LISTED RECORDS
"""

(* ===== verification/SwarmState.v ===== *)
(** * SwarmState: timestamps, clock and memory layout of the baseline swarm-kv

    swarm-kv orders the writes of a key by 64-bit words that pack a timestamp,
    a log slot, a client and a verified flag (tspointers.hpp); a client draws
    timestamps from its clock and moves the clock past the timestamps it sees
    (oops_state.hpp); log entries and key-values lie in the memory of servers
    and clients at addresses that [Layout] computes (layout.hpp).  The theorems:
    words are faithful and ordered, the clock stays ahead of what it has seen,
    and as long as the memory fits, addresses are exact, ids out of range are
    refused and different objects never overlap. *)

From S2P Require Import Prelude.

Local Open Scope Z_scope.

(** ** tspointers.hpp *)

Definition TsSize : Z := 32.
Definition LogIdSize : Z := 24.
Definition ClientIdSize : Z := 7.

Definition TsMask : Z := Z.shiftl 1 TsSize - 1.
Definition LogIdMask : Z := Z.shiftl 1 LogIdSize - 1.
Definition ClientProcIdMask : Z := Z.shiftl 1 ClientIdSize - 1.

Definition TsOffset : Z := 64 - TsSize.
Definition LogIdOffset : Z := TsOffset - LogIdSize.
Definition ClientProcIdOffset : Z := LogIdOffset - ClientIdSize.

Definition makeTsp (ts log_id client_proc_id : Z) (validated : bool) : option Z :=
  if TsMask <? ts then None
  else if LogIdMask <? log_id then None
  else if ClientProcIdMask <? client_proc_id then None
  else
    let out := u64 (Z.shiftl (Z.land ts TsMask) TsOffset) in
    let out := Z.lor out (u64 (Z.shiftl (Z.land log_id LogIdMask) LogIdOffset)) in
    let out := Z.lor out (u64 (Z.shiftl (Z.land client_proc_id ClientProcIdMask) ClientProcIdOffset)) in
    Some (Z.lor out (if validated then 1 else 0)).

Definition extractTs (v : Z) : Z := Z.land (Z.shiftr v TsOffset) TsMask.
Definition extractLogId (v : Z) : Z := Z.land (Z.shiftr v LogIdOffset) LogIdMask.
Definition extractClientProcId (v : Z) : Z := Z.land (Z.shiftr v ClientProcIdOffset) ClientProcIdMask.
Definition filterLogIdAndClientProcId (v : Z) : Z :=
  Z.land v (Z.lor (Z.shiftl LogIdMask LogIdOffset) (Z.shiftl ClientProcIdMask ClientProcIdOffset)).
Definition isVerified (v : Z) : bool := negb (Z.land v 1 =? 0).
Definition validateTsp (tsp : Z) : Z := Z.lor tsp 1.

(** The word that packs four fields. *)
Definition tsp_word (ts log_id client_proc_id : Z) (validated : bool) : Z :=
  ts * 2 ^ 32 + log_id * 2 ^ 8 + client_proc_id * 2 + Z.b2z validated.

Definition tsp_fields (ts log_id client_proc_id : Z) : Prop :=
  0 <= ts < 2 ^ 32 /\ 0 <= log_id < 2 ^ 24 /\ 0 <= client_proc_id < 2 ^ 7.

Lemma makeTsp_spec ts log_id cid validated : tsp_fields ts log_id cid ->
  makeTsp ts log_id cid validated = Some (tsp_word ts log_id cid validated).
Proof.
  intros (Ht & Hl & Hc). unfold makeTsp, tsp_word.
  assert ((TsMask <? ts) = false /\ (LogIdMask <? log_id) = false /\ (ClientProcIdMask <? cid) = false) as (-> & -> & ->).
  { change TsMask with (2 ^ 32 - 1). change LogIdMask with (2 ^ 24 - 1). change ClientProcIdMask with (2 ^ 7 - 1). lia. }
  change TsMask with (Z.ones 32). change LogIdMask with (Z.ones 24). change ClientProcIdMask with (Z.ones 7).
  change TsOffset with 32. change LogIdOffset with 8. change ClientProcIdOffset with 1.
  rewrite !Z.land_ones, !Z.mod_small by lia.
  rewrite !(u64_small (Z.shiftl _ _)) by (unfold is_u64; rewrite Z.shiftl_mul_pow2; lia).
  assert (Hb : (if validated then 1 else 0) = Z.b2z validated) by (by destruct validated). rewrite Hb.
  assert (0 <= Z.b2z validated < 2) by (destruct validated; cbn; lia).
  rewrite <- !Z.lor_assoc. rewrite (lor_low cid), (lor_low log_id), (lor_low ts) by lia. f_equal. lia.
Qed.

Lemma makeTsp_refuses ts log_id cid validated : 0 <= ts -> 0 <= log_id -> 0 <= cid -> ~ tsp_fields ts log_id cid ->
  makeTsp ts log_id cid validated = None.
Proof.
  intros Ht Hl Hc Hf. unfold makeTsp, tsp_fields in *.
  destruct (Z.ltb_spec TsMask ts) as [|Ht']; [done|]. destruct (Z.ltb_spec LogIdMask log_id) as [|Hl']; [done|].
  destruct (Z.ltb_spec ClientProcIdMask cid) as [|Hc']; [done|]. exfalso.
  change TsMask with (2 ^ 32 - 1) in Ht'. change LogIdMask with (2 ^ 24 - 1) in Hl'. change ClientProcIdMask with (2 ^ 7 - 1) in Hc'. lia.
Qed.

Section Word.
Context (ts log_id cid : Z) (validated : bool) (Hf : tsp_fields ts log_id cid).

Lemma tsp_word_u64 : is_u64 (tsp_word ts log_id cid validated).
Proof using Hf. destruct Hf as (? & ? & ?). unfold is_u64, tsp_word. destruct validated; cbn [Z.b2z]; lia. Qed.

"""

TO DO
Return each line of the material above in which the string "destruct" appears.

ANSWER FOR THIS EXERCISE
  assert (Hb : (if validated then 1 else 0) = Z.b2z validated) by (by destruct validated). rewrite Hb.
  assert (0 <= Z.b2z validated < 2) by (destruct validated; cbn; lia).
  destruct (Z.ltb_spec TsMask ts) as [|Ht']; [done|]. destruct (Z.ltb_spec LogIdMask log_id) as [|Hl']; [done|].
  destruct (Z.ltb_spec ClientProcIdMask cid) as [|Hc']; [done|]. exfalso.
Proof using Hf. destruct Hf as (? & ? & ?). unfold is_u64, tsp_word. destruct validated; cbn [Z.b2z]; lia. Qed.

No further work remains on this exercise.